WORK TASK - Transcribe the entries below without alteration.

RECORD EXCERPTS -
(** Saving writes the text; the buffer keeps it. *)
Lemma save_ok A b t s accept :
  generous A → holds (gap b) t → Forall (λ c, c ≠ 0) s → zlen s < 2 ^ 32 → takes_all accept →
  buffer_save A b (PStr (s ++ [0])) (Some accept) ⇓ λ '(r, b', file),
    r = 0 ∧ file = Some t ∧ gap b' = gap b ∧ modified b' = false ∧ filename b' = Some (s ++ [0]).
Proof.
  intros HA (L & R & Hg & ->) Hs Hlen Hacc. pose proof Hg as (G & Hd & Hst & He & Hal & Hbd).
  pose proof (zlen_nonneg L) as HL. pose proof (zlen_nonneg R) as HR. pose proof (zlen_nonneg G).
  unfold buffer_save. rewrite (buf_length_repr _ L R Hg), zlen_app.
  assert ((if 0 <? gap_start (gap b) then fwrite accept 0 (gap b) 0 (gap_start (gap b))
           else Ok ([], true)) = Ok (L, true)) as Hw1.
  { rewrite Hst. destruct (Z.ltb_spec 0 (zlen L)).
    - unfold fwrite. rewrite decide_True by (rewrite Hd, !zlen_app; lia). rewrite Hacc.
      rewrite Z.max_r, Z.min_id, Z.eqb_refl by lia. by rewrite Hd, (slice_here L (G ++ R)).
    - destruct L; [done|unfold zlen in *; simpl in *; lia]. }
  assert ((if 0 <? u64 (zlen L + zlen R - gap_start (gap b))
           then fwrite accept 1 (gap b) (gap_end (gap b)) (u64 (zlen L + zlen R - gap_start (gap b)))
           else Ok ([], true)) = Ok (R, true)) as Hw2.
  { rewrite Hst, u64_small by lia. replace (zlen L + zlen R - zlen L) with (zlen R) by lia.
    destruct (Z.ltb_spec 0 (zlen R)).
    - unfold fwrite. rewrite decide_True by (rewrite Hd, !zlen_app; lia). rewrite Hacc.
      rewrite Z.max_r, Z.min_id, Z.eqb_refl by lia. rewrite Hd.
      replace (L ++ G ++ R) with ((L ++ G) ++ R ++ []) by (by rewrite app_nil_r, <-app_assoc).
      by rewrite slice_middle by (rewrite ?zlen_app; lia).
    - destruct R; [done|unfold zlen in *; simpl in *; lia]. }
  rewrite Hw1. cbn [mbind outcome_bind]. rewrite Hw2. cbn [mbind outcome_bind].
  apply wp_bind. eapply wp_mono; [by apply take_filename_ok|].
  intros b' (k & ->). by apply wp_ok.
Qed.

SOLUTION FOR THIS PROBLEM -
(** Saving writes the text; the buffer keeps it. *)
Lemma save_ok A b t s accept :
  generous A → holds (gap b) t → Forall (λ c, c ≠ 0) s → zlen s < 2 ^ 32 → takes_all accept →
  buffer_save A b (PStr (s ++ [0])) (Some accept) ⇓ λ '(r, b', file),
    r = 0 ∧ file = Some t ∧ gap b' = gap b ∧ modified b' = false ∧ filename b' = Some (s ++ [0]).
Proof.
  intros HA (L & R & Hg & ->) Hs Hlen Hacc. pose proof Hg as (G & Hd & Hst & He & Hal & Hbd).
  pose proof (zlen_nonneg L) as HL. pose proof (zlen_nonneg R) as HR. pose proof (zlen_nonneg G).
  unfold buffer_save. rewrite (buf_length_repr _ L R Hg), zlen_app.
  assert ((if 0 <? gap_start (gap b) then fwrite accept 0 (gap b) 0 (gap_start (gap b))
           else Ok ([], true)) = Ok (L, true)) as Hw1.
  { rewrite Hst. destruct (Z.ltb_spec 0 (zlen L)).
    - unfold fwrite. rewrite decide_True by (rewrite Hd, !zlen_app; lia). rewrite Hacc.
      rewrite Z.max_r, Z.min_id, Z.eqb_refl by lia. by rewrite Hd, (slice_here L (G ++ R)).
    - destruct L; [done|unfold zlen in *; simpl in *; lia]. }
  assert ((if 0 <? u64 (zlen L + zlen R - gap_start (gap b))
           then fwrite accept 1 (gap b) (gap_end (gap b)) (u64 (zlen L + zlen R - gap_start (gap b)))
           else Ok ([], true)) = Ok (R, true)) as Hw2.
  { rewrite Hst, u64_small by lia. replace (zlen L + zlen R - zlen L) with (zlen R) by lia.
    destruct (Z.ltb_spec 0 (zlen R)).
    - unfold fwrite. rewrite decide_True by (rewrite Hd, !zlen_app; lia). rewrite Hacc.
      rewrite Z.max_r, Z.min_id, Z.eqb_refl by lia. rewrite Hd.
      replace (L ++ G ++ R) with ((L ++ G) ++ R ++ []) by (by rewrite app_nil_r, <-app_assoc).
      by rewrite slice_middle by (rewrite ?zlen_app; lia).
    - destruct R; [done|unfold zlen in *; simpl in *; lia]. }
  rewrite Hw1. cbn [mbind outcome_bind]. rewrite Hw2. cbn [mbind outcome_bind].
  apply wp_bind. eapply wp_mono; [by apply take_filename_ok|].
  intros b' (k & ->). by apply wp_ok.
Qed.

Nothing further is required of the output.